Re: RAID10 performance with 20 drives

Joe Landman <joe.landman@xxxxxxxxx> · Wed, 31 May 2017 08:36:55 -0400

On 05/31/2017 08:20 AM, CoolCold wrote:
Hello!
Got a new box, for image storage, playing around, created raid10 array
with 20 1.8TB SATA drives, and found that we hit the cpu limit,
details below.

[...]

/proc/mdstat output:
[root@spare-a17484327407661 rovchinnikov]# cat /proc/mdstat
Personalities : [raid1] [raid10] [raid6] [raid5] [raid4]
md1 : active raid10 sdx[19] sdw[18] sdv[17] sdu[16] sdt[15] sds[14]
sdr[13] sdq[12] sdp[11] sdo[10] sdn[9] sdm[8] sdl[7] sdk[6] sdj[5]
sdi[4] sdh[3] sdg[2] sdf[1] sde[0]
       17580330880 blocks super 1.2 64K chunks 2 near-copies [20/20]
[UUUUUUUUUUUUUUUUUUUU]
       [=>...................]  resync =  6.4% (1133170368/17580330880)
finish=192.6min speed=1423140K/sec

Note:  you are syncing the drives at 1.4 GB/s.

[...]

[root@spare-a17484327407661 rovchinnikov]# cat /proc/version
Linux version 3.10.0-327.el7.x86_64 (builder@xxxxxxxxxxxxxxxxxxxxxxx)
(gcc version 4.8.3 20140911 (Red Hat 4.8.3-9) (GCC) ) #1 SMP Thu Nov
19 22:10:57 UTC 2015

And you have an ancient kernel.

So, the question is - why cpu usage is so high and I suppose is a limit here?
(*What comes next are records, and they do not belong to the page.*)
Record codec (A : Type) := Codec {
  enc : A → list byte;
  dec : list byte → option (A * list byte)
}.
Arguments Codec {A} _ _.
Arguments enc {A} _ _.
Arguments dec {A} _ _.

Fixpoint enc_pos (p : positive) : list byte :=
  match p with
  | xH => [x00]
  | xO p => x01 :: enc_pos p
  | xI p => x02 :: enc_pos p
  end%byte.

Fixpoint dec_pos (bs : list byte) : option (positive * list byte) :=
  match bs with
  | [] => None
  | b :: bs =>
      match Byte.to_N b with
      | 0%N => Some (xH, bs)
      | 1%N => (λ r, (xO r.1, r.2)) <$> dec_pos bs
      | 2%N => (λ r, (xI r.1, r.2)) <$> dec_pos bs
      | _ => None
      end
  end.

Definition positive_codec : codec positive := Codec enc_pos dec_pos.

(** Transport along [g : B → A] with left inverse [f]. *)
Definition via {A B} (f : A → B) (g : B → A) (c : codec A) : codec B :=
  Codec (λ b, enc c (g b)) (λ bs, (λ r, (f r.1, r.2)) <$> dec c bs).

Definition pair_codec {A B} (ca : codec A) (cb : codec B) : codec (A * B) :=
  Codec (λ x, enc ca x.1 ++ enc cb x.2)
        (λ bs, match dec ca bs with
               | Some (a, bs') => (λ r, ((a, r.1), r.2)) <$> dec cb bs'
               | None => None
               end).

Definition N_codec : codec N := via Pos.pred_N N.succ_pos positive_codec.
Definition nat_codec : codec nat := via N.to_nat N.of_nat N_codec.
Definition bool_codec : codec bool :=
  via (λ n, bool_decide (n = 1%N)) (λ b : bool, if b then 1%N else 0%N)
      N_codec.
Definition Z_codec : codec Z :=
  via (λ x : bool * N, if x.1 then (- Z.of_N x.2)%Z else Z.of_N x.2)
      (λ z, (bool_decide (z < 0)%Z, Z.abs_N z))
      (pair_codec bool_codec N_codec).

Fixpoint dec_items {A} (c : codec A) (n : nat) (bs : list byte)
    : option (list A * list byte) :=
  match n with
  | 0 => Some ([], bs)
  | S n =>
      match dec c bs with
      | Some (a, bs') => (λ r, (a :: r.1, r.2)) <$> dec_items c n bs'
      | None => None
      end
  end.

Definition list_codec {A} (c : codec A) : codec (list A) :=
  Codec (λ l, enc nat_codec (length l) ++ concat (enc c <$> l))
        (λ bs, match dec nat_codec bs with
               | Some (n, bs') => dec_items c n bs'
               | None => None
               end).

Definition pystr_codec : codec pystr := list_codec N_codec.

Definition string_codec : codec string :=
  via (λ l, String.string_of_list_ascii (Ascii.ascii_of_N <$> l)) str
      pystr_codec.

Definition float_codec : codec float :=
  via (λ x : N * (bool * (positive * Z)),
         match x with
         | (0%N, (s, _)) => S754_zero s
         | (1%N, (s, _)) => S754_infinity s
         | (2%N, _) => S754_nan
         | (_, (s, (m, e))) => S754_finite s m e
         end)
      (λ f, match f with
            | S754_zero s => (0%N, (s, (1%positive, 0%Z)))
            | S754_infinity s => (1%N, (s, (1%positive, 0%Z)))
            | S754_nan => (2%N, (false, (1%positive, 0%Z)))
            | S754_finite s m e => (3%N, (s, (m, e)))
            end)
      (pair_codec N_codec
         (pair_codec bool_codec (pair_codec positive_codec Z_codec))).

Definition dict_codec : codec (gmap pystr Z) :=
  via list_to_map map_to_list (list_codec (pair_codec pystr_codec Z_codec)).

Definition config_codec : codec config :=
  via (λ x : nat * (list pystr * (gmap pystr Z * (Z * (Z * (string * float))))),
         let '(n, (sy, (ix, (ed, (sd, (ln, dr)))))) := x in
         Config n sy ix ed sd ln dr)
      (λ c, (n_symbols c, (symbols c, (index c, (embedding_dims c,
             (state_dims c, (layernorm c, dropout c)))))))
      (pair_codec nat_codec
        (pair_codec (list_codec pystr_codec)
          (pair_codec dict_codec
            (pair_codec Z_codec
              (pair_codec Z_codec (pair_codec string_codec float_codec)))))).

(** The lines of a text, each with its terminator. *)
Fixpoint split_lines (cur : pystr) (text : list N) : list pystr :=
  match text with
  | [] => if cur is [] then [] else [reverse cur]
  | c :: text =>
      if (c =? 10)%N then reverse (c :: cur) :: split_lines [] text
      else split_lines (c :: cur) text
  end.

Definition vocabulary (sents : list pystr) : list pystr :=
  [str "<S>"; str "</S>"] ++ ((λ c, [c]) <$> remove_dups (concat sents)).

Definition encode (sents : list pystr)
    : list pystr * gmap pystr Z * list sentence :=
  let symbols := vocabulary sents in
  let index : gmap pystr Z :=
    list_to_map (zip symbols (Z.of_nat <$> seq 0 (length symbols))) in
  (symbols, index,
   (λ s, 0%Z :: ((λ c, default 0%Z (index !! [c])) <$> s) ++ [1%Z])
     <$> sents).

Fixpoint chunks {A} (fuel n : nat) (l : list A) : list (list A) :=
  match fuel with
  | 0 => []
  | S fuel =>
      match l with
      | [] => []
      | _ => take n l :: chunks fuel n (drop n l)
      end
  end.

Definition replay (losses : list float) : list float * float :=
  match losses with
  | [] => ([], S754_zero false)
  | loss :: rest => (rest, loss)
  end.

(** The library whose optimizer returns [losses], one per step. *)
Definition library (losses : list float) : Library := {|
  Params := list float;
  text_lines := λ bs, split_lines [] (Byte.to_N <$> bs);
  encode_sequences := encode;
  iterate_batches := λ data n, chunks (length data) n data;
  pad_symbol := 0%Z;
  LanguageModel_new := λ _, losses;
  optimizer_step := λ p _, replay p;
  cross_entropy := λ _ _, S754_zero false;
  pickle_dump := enc config_codec;
  pickle_load := dec config_codec;
  Model_save := enc (list_codec float_codec);
  Model_load := λ _ bs, fst <$> dec (list_codec float_codec) bs;
  beam := λ _ n start stop max_length min_length,
            replicate n (S754_zero false,
                         replicate (max_length - 1) start ++ [stop])
|}.

(** The bytes of an ASCII text. *)
Definition bytes (s : string) : list byte := String.list_byte_of_string s.

(** A corpus of [n] equal lines, and a world that holds it. *)
Definition corpus (n : nat) : list byte :=
  concat (replicate n (bytes "hello world
")).

Definition fresh (n : nat) : world :=
  World {[ "corpus.txt" := corpus n ]} [].

(** What a later process finds: the files as they were left, and an
    empty console. *)
Definition reopened (w : world) : world := World (files w) [].

(** The encoding of one short sentence, and batches of its copies. *)
Definition abc : sentence := [0; 2; 1]%Z.

Definition copies (n : nat) : masked :=
  mask_sequences_with 0 (replicate n abc) 128.

Definition zero : float := S754_zero false.

(** A small configuration. *)
Definition abc_config : config :=
  new_config [str "<S>"; str "</S>"; str "a"]
             (list_to_map [(str "<S>", 0%Z); (str "</S>", 1%Z);
                           (str "a", 2%Z)]).

(** A library whose encoder knows no symbol at all, not even the
    sentence markers. *)
Definition mute : Library := {|
  Params := list float;
  text_lines := λ bs, split_lines [] (Byte.to_N <$> bs);
  encode_sequences := λ sents, ([], ∅, (λ _, []) <$> sents);
  iterate_batches := λ data n, chunks (length data) n data;
  pad_symbol := 0%Z;
  LanguageModel_new := λ _, [];
  optimizer_step := λ p _, replay p;
  cross_entropy := λ _ _, S754_zero false;
  pickle_dump := enc config_codec;
  pickle_load := dec config_codec;
  Model_save := enc (list_codec float_codec);
  Model_load := λ _ bs, fst <$> dec (list_codec float_codec) bs;
  beam := λ _ _ _ _ _ _, []
|}.

End Scripted.

(** ** Reading a trace *)


(** The batch numbers of the progress lines, in order. *)
Definition batch_numbers (evs : list event) : list nat :=
  omap (λ e, match e with
             | EvPrint (MsgBatch _ n _) => Some n
             | _ => None
             end) evs.

(** The parameters after stepping the optimizer through [batches]. *)
Definition run_steps `{Library} (lm : Params)
    (batches : list (list sentence)) : Params :=
  foldl (λ p batch, (optimizer_step p (mask_sequences batch max_length)).1)
        lm batches.

(** ** Printing the predictions (lm.py, lines 236-237) *)

(** [l[x]] on a Python sequence: a negative index counts from the end,
    and an index outside [-len(l), len(l)) raises IndexError ([None]). *)
Definition py_getitem {A} (l : list A) (x : Z) : option A :=
  if decide (0 ≤ x)%Z then l !! Z.to_nat x
  else if decide (- Z.of_nat (length l) ≤ x)%Z
       then l !! Z.to_nat (Z.of_nat (length l) + x)
       else None.

(** [''.join(symbols[x] for x in sent.flatten())], for a prediction
    [sent] given by its rows. *)
Definition render (symbols : list pystr) (sent : list (list Z))
    : option pystr :=
  (λ texts, concat texts) <$> mapM (py_getitem symbols) (concat sent).

(** [for sent, score in zip(pred, scores): print(score, ...)]: the lines
    printed, each a score and a text, and whether the loop was ended by
    an IndexError. *)
Fixpoint print_predictions (symbols : list pystr)
    (pred : list (list (list Z))) (scores : list float)
    : list (float * pystr) * bool :=
  match pred, scores with
  | sent :: pred, score :: scores =>
      match render symbols sent with
      | Some text =>
          let r := print_predictions symbols pred scores in
          ((score, text) :: r.1, r.2)
      | None => ([], true)
      end
  | _, _ => ([], false)
  end.

(** * Properties *)

(** ** Corpus loading *)

Lemma read_sents_filter (lines : list pystr) :
  read_sents lines = strip <$> filter (λ line, 10 ≤ length line) lines.
Proof.
  induction lines as [|line rest IH]; [done|].
  cbn [read_sents]. rewrite filter_cons.
  destruct (Nat.leb_spec 10 (length line)) as [Hlen|Hlen].
  - rewrite decide_True by done. by rewrite fmap_cons, IH.
  - rewrite decide_False by lia. done.
Qed.

(** C2, as the code has it: the length test is made on the line as read,
    with its terminator and surrounding blanks, and the line is stripped
    afterwards.  The kept sentences are the stripped lines of raw length
    at least 10, in order; a line is dropped exactly when its raw length
    is below 10. *)
Theorem read_sents_keeps_long_raw_lines (lines : list pystr) :
  read_sents lines = strip <$> filter (λ line, 10 ≤ length line) lines
  ∧ (∀ s, s ∈ read_sents lines
          ↔ ∃ line, line ∈ lines ∧ 10 ≤ length line ∧ s = strip line)
  ∧ length (read_sents lines)
    = length (filter (λ line, 10 ≤ length line) lines).
Proof.
  rewrite read_sents_filter. split_and!; [done| |by rewrite length_fmap].
  intros s. rewrite list_elem_of_fmap. split.
  - intros (line & -> & Hin). apply list_elem_of_filter in Hin as [??].
    eauto.
  - intros (line & Hin & Hlen & ->). exists line. split; [done|].
    by apply list_elem_of_filter.
Qed.

(** C2, as stated, fails: a line of nine characters and its newline
    passes the test, and the sentence kept for it has nine characters. *)
Lemma read_sents_short_sentence :
  read_sents [str "abcdefghi
"] = [str "abcdefghi"]
  ∧ length (str "abcdefghi") = 9
  ∧ ¬ (∀ lines s, s ∈ read_sents lines → 10 ≤ length s).
Proof.
  split_and!; [reflexivity..|].
  intros Hall.
  specialize (Hall [str "abcdefghi
"] (str "abcdefghi")).
  assert (10 ≤ length (str "abcdefghi")) as Hlen.
  { apply Hall. vm_compute. apply list_elem_of_here. }
  vm_compute in Hlen. lia.
Qed.

(** ** Mini-batches *)

Lemma pad_row_length pad n s : length (pad_row pad n s) = n.
Proof.
  unfold pad_row. rewrite length_app, length_take, length_replicate. lia.
Qed.

Lemma mask_row_length n s : length (mask_row n s) = n.
Proof. unfold mask_row. rewrite length_app, !length_replicate. lia. Qed.

Lemma pad_row_lookup pad n (s : sentence) j :
  j < n → pad_row pad n s !! j = Some (default pad (s !! j)).
Proof.
  intros Hj. unfold pad_row.
  destruct (decide (j < length s)) as [Hin|Hout].
  - rewrite lookup_app_l by (rewrite length_take; lia).
    rewrite lookup_take_lt by done.
    destruct (lookup_lt_is_Some_2 s j Hin) as [x ->]. done.
  - rewrite lookup_app_r by (rewrite length_take; lia).
    rewrite lookup_replicate_2 by (rewrite length_take; lia).
    by rewrite lookup_ge_None_2 by lia.
Qed.

Lemma mask_row_lookup n (s : sentence) j :
  j < n → mask_row n s !! j = Some (bool_decide (j < length s)).
Proof.
  intros Hj. unfold mask_row.
  destruct (decide (j < length s)) as [Hin|Hout].
  - rewrite lookup_app_l by (rewrite length_replicate; lia).
    rewrite lookup_replicate_2 by lia. by rewrite bool_decide_eq_true_2.
  - rewrite lookup_app_r by (rewrite length_replicate; lia).
    rewrite lookup_replicate_2 by (rewrite length_replicate; lia).
    by rewrite bool_decide_eq_false_2.
Qed.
Without seeing 'vmstat 1' or 'dstat' output, I think all that is 
possible is a guess.

If you have 20 drives, all connected over a single HBA going into an 
expander, it is possible that this is one of the rate limiting factors 
(and its around the same speed limit I've seen in other contexts for 
expander based systems).  Unfortunately, without more info, this is 
going to be pure speculation.

1.4GB/s / 20 drives -> 70 MB/s.  Without knowing what make/model drives 
you have there, it would be hard to speculate what fraction of the 
actual bandwidth you are getting.  Most modern (e.g. new) drives can do 
between 150-220 MB/s, so you could be anywhere from 33% to 50% of bandwidth.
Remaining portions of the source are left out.